* [PROBLEM DESCRIPTION]: Reproduce exactly the lines below from the one containing "(** ** JavaScript values and arrays *)" through the one containing "smaller overlap, the", including both, and nothing else.

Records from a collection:
··········
(** * MinHeap and Queue: a shallow embedding of the JavaScript sources

    The repository holds a binary min-heap stored in an array whose slot 0
    is a [null] placeholder, an earlier draft of the same heap whose
    [insert] recomputes the parent index differently, and two FIFO queues
    (one over an array, one over linked nodes).

    A number is an integer [Z] or [NaN]; the comparisons [<] and [<=] are
    the JavaScript ones, which convert [null] to [0] and are [false] as soon
    as one side is [undefined] or [NaN]. *)

From Stdlib Require Import ZifyNat.
From stdpp Require Import base numbers option list sorting gmap.

Local Open Scope nat_scope.

(** ** JavaScript values and arrays *)

(** What a slot, a return value or a read can hold: [null], [undefined],
    the number [NaN], or a proper item (in the heap: an integer). *)
Inductive jsval (A : Type) : Type :=
  | Null : jsval A
  | Undefined : jsval A
  | NaN : jsval A
  | Val (a : A) : jsval A.

Arguments Null {A}.
Arguments Undefined {A}.
Arguments NaN {A}.
Arguments Val {A} a.

Abbreviation value := (jsval Z).
(** *** Ball-brick collisions *)

(** The ball after it bounces off brick [k]: reflection along the axis of
    smaller overlap, the nudge out of the brick, and the speed bump. *)
Definition brick_bounce (k : Brick.t) (b : Ball.t) : Ball.t :=
  let kx := IZR (Brick.x k) in
  let ky := IZR (Brick.y k) in
  let kw := IZR (Brick.w k) in
  let kh := IZR (Brick.h k) in
  let overlapX :=
    Rmin (Ball.x b + Ball.radius b - kx)
         (kx + kw - (Ball.x b - Ball.radius b)) in
  let overlapY :=
    Rmin (Ball.y b + Ball.radius b - ky)
         (ky + kh - (Ball.y b - Ball.radius b)) in
  let speed := clamp (Ball.speed b * (101 / 100)) 220 900 in
  if Rltb overlapX overlapY then
    let nx := if Rltb (Ball.x b) (kx + kw / 2) then -1 else 1 in
    Ball.mk (Ball.x b + nx * overlapX) (Ball.y b) (- Ball.vx b) (Ball.vy b)
            (Ball.radius b) speed (Ball.stuck b)
  else
    let ny := if Rltb (Ball.y b) (ky + kh / 2) then -1 else 1 in
    Ball.mk (Ball.x b) (Ball.y b + ny * overlapY) (Ball.vx b) (- Ball.vy b)
            (Ball.radius b) speed (Ball.stuck b).

Definition brick_rect (k : Brick.t) : Rect :=
  mkRect (IZR (Brick.x k)) (IZR (Brick.y k))
         (IZR (Brick.w k)) (IZR (Brick.h k)).

(** The inner loop over the bricks for one ball: the search for the
    first alive brick the ball touches.  The bricks are returned split
    around it. *)
Fixpoint first_brick_hit (b : Ball.t) (ks : list Brick.t)
    : option (list Brick.t * Brick.t * list Brick.t) :=
  match ks with
  | [] => None
  | k :: rest =>
      if negb (Brick.alive k) then
        '(pre, k', post) ← first_brick_hit b rest; Some (k :: pre, k', post)
      else if hits_rect b (brick_rect k) then Some ([], k, rest)
      else
        '(pre, k', post) ← first_brick_hit b rest; Some (k :: pre, k', post)
  end.
(** X5: when no stored item carries the new id, deleting that id
    changes nothing, and adding an item and then deleting it by its id
    gives back the collection as it was. *)
Theorem delete_undoes_add (dateNow : Z) (schedules : list ScheduleItem)
    (title time : string) (description : option string)
    (reminderMinutes : option Z) :
  (forall s, In s schedules -> id s <> ofZ dateNow) ->
  deleteSchedule (ofZ dateNow) schedules = schedules
  /\ deleteSchedule (ofZ dateNow)
       (addSchedule dateNow schedules title time description reminderMinutes)
     = schedules.
Proof.
  intros H. split; [apply deleteSchedule_fresh; exact H|].
  unfold addSchedule, deleteSchedule. rewrite List.filter_app. cbn.
  rewrite String.eqb_refl. cbn. rewrite app_nil_r.
  apply deleteSchedule_fresh. exact H.
Qed.

Lemma delete_undoes_add_witness :
  deleteSchedule (ofZ 1700000000000)
    (addSchedule 1700000000000
       [mkScheduleItem "1" "Morning Medicine" "08:00" None (Some 10) None None;
        mkScheduleItem "2" "Lunch Reminder" "12:30" None (Some 10) None None]
       "Tea" "16:00" None (Some 5))
  = [mkScheduleItem "1" "Morning Medicine" "08:00" None (Some 10) None None;
     mkScheduleItem "2" "Lunch Reminder" "12:30" None (Some 10) None None].
Proof.
  refine (proj2 (delete_undoes_add 1700000000000
    [mkScheduleItem "1" "Morning Medicine" "08:00" None (Some 10) None None;
     mkScheduleItem "2" "Lunch Reminder" "12:30" None (Some 10) None None]
    "Tea" "16:00" None (Some 5) _)).
  intros s [<-|[<-|[]]]; vm_compute; discriminate.
Defined.

Lemma checkSchedule_keeps_id (now : Z) (s : ScheduleItem) :
  id (fst (checkSchedule now s)) = id s.
Proof.
  unfold checkSchedule.
  destruct (advanceDue now s); [reflexivity|].
  destruct (exactDue now s); reflexivity.
Qed.

(** X6: deleting an item and ticking the clock commute on the stored
    collection: the tick never alters an id, and what it does to one
    item does not depend on the others. *)
Theorem delete_commutes_with_tick (now : Z) (target : string)
    (schedules : list ScheduleItem) :
  fst (checkSchedules now (deleteSchedule target schedules))
  = deleteSchedule target (fst (checkSchedules now schedules)).
Proof.
  rewrite !checkSchedules_fst. unfold deleteSchedule.
  induction schedules as [|s l IH]; [reflexivity|].
  cbn [List.filter fmap list_fmap]. rewrite checkSchedule_keeps_id.
  destruct (negb (id s =? target)%string); cbn [fmap list_fmap];
    [f_equal|]; exact IH.
Qed.

Lemma splitColon_no_colon (s cur : string) :
  hasColon s = false -> splitColon s cur = [(cur ++ s)%string].
Proof.
  revert cur. induction s as [|a s IH]; intros cur H; cbn.
  - rewrite append_empty_r. reflexivity.
  - cbn in H. apply orb_false_elim in H as [Ha Hs]. rewrite Ha.
    rewrite IH by exact Hs. rewrite append_assoc. reflexivity.
Qed.

(** X7: an item whose time string has no colon never fires and is never
    changed, at any clock reading. *)
Theorem time_without_colon_never_fires (now : Z) (schedule : ScheduleItem) :
  hasColon (time schedule) = false ->
  timeDiffMinutes now schedule = None
  /\ checkSchedule now schedule = (schedule, None).
Proof.
  intros H.
  assert (Hd : timeDiffMinutes now schedule = None).
  { unfold timeDiffMinutes, scheduleHoursMinutes.
    rewrite splitColon_no_colon by exact H. reflexivity. }
  split; [exact Hd|].
  unfold checkSchedule, advanceDue, exactDue. rewrite Hd. cbn.
  rewrite !andb_false_r. reflexivity.
Qed.

Lemma time_without_colon_never_fires_witness :
  checkSchedule (clock 20000 12 0 0)
    (mkScheduleItem "3" "Lunch" "1200" None (Some 10) None None)
  = (mkScheduleItem "3" "Lunch" "1200" None (Some 10) None None, None).
Proof.
  exact (proj2 (time_without_colon_never_fires (clock 20000 12 0 0)
    (mkScheduleItem "3" "Lunch" "1200" None (Some 10) None None) eq_refl)).
Defined.

(** X8: in milliseconds, the exact notice of an item with a readable
    time and [notified] unset fires exactly at the clock readings from
    just under one minute before the scheduled instant of the day up to
    one minute after it. *)
Theorem exact_notice_window (now h m : Z) (schedule : ScheduleItem) :
  scheduleHoursMinutes (time schedule) = Some (h, m) ->
  truthy (notified schedule) = false ->
  (fires ExactNotice now schedule <->
   setHours now h m - 60000 < now <= setHours now h m + 60000).
Proof.
  intros Ht Hn.
  rewrite fires_exact_iff.
  assert (Hd : timeDiffMinutes now schedule
               = Some ((setHours now h m - now) / 60000)).
  { unfold timeDiffMinutes. rewrite Ht. reflexivity. }
  set (T := setHours now h m) in *.
  split.
  - intros [_ He]. apply exactDue_spec in He as [_ (d & Hd' & H1 & H2)].
    rewrite Hd in Hd'. inversion Hd'; subst d.
    pose proof (Z.div_mod (T - now) 60000 ltac:(lia)).
    pose proof (Z.mod_pos_bound (T - now) 60000 ltac:(lia)). lia.
  - intros [H1 H2].
    assert (Hr : -2 < (T - now) / 60000 <= 0).
    { pose proof (Z.div_mod (T - now) 60000 ltac:(lia)).
      pose proof (Z.mod_pos_bound (T - now) 60000 ltac:(lia)). lia. }
    split.
    + destruct (advanceDue now schedule) eqn:Ha; [|reflexivity].
      apply advanceDue_spec in Ha as [_ (d & Hd' & H3 & _)].
      rewrite Hd in Hd'. inversion Hd'; subst d. lia.
    + apply exactDue_spec. split; [exact Hn|]. eauto.
Qed.

Lemma exact_notice_window_witness :
  fires ExactNotice (clock 20000 13 59 30)
    (mkScheduleItem "1" "Gym" "14:00" None (Some 5) (Some true) None).
Proof.
  refine (proj2 (exact_notice_window (clock 20000 13 59 30) 14 0
    (mkScheduleItem "1" "Gym" "14:00" None (Some 5) (Some true) None)
    eq_refl eq_refl) _).
  vm_compute. split; [reflexivity|discriminate].
Defined.

(** X9: in milliseconds, the advance notice of an item with a readable
    time and [reminded] unset fires exactly while the scheduled instant
    of the day is at least one minute and less than lead + 1 minutes
    ahead. *)
Theorem advance_notice_window (now h m : Z) (schedule : ScheduleItem) :
  scheduleHoursMinutes (time schedule) = Some (h, m) ->
  truthy (reminded schedule) = false ->
  (fires AdvanceNotice now schedule <->
   60000 <= setHours now h m - now < (leadMinutes schedule + 1) * 60000).
Proof.
  intros Ht Hn.
  rewrite fires_advance_iff, advanceDue_spec.
  assert (Hd : timeDiffMinutes now schedule
               = Some ((setHours now h m - now) / 60000)).
  { unfold timeDiffMinutes. rewrite Ht. reflexivity. }
  set (T := setHours now h m) in *. set (L := leadMinutes schedule).
  pose proof (Z.div_mod (T - now) 60000 ltac:(lia)).
  pose proof (Z.mod_pos_bound (T - now) 60000 ltac:(lia)).
  split.
  - intros [_ (d & Hd' & H1 & H2)].
    rewrite Hd in Hd'. inversion Hd'; subst d. lia.
  - intros [H1 H2]. split; [exact Hn|].
    eexists. split; [exact Hd|]. lia.
Qed.

Lemma advance_notice_window_witness :
  fires AdvanceNotice (clock 20000 13 49 1)
    (mkScheduleItem "1" "Gym" "14:00" None (Some 10) None None).
Proof.
  refine (proj2 (advance_notice_window (clock 20000 13 49 1) 14 0
    (mkScheduleItem "1" "Gym" "14:00" None (Some 10) None None)
    eq_refl eq_refl) _).
  vm_compute. split; [discriminate|reflexivity].
Defined.

End ScheduleCollectionFacts.

Section NoRepeatedNotice.
Import ReminderClock.

Lemma flagAt_after_tick (flag : ScheduleItem -> option bool) (i : nat)
    (now : Z) (schedules : list ScheduleItem) :
  flagAt flag i (fst (checkSchedules now schedules))
  = match schedules !! i with
    | Some s => truthy (flag (fst (checkSchedule now s)))
    | None => false
    end.
Proof.
  unfold flagAt. rewrite checkSchedules_lookup.
  destruct (schedules !! i); reflexivity.
Qed.

Lemma advance_at_most_once (i : nat) (nows : list Z) :
  forall schedules : list ScheduleItem,
    (length (List.filter isAdvance (firedAt i nows schedules))
     <= if flagAt reminded i schedules then 0 else 1)%nat.
Proof.
  induction nows as [|now rest IH]; intros schedules; cbn [firedAt].
  - cbn. lia.
  - specialize (IH (fst (checkSchedules now schedules))).
    rewrite flagAt_after_tick in IH.
    rewrite List.filter_app, length_app.
    set (n := length (List.filter isAdvance (firedAt i rest _))) in *.
    clearbody n.
    unfold flagAt. destruct (schedules !! i) as [s|]; cbn [mbind option_bind].
    + unfold checkSchedule in *.
      destruct (advanceDue now s) eqn:Ha; cbn [fst snd] in *.
      * apply advanceDue_spec in Ha as [Hr _]. rewrite Hr.
        cbn in *. lia.
      * destruct (exactDue now s); cbn in *;
          destruct (truthy (reminded s)); lia.
    + cbn. lia.
Qed.

Lemma exact_at_most_once (i : nat) (nows : list Z) :
  forall schedules : list ScheduleItem,
    (length (List.filter isExact (firedAt i nows schedules))
     <= if flagAt notified i schedules then 0 else 1)%nat.
Proof.
  induction nows as [|now rest IH]; intros schedules; cbn [firedAt].
  - cbn. lia.
  - specialize (IH (fst (checkSchedules now schedules))).
    rewrite flagAt_after_tick in IH.
    rewrite List.filter_app, length_app.
    set (n := length (List.filter isExact (firedAt i rest _))) in *.
    clearbody n.
    unfold flagAt. destruct (schedules !! i) as [s|]; cbn [mbind option_bind].
    + unfold checkSchedule in *.
      destruct (advanceDue now s) eqn:Ha; cbn [fst snd] in *.
      * cbn in *. destruct (truthy (notified s)); lia.
      * destruct (exactDue now s) eqn:He; cbn [fst snd] in *.
        -- apply exactDue_spec in He as [Hn _]. rewrite Hn. cbn in *. lia.
        -- cbn in *. destruct (truthy (notified s)); lia.
    + cbn. lia.
Qed.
··········
* [TASK OUTPUT]:
(** ** JavaScript values and arrays *)

(** What a slot, a return value or a read can hold: [null], [undefined],
    the number [NaN], or a proper item (in the heap: an integer). *)
Inductive jsval (A : Type) : Type :=
  | Null : jsval A
  | Undefined : jsval A
  | NaN : jsval A
  | Val (a : A) : jsval A.

Arguments Null {A}.
Arguments Undefined {A}.
Arguments NaN {A}.
Arguments Val {A} a.

Abbreviation value := (jsval Z).
(** *** Ball-brick collisions *)

(** The ball after it bounces off brick [k]: reflection along the axis of
    smaller overlap, the nudge out of the brick, and the speed bump. *)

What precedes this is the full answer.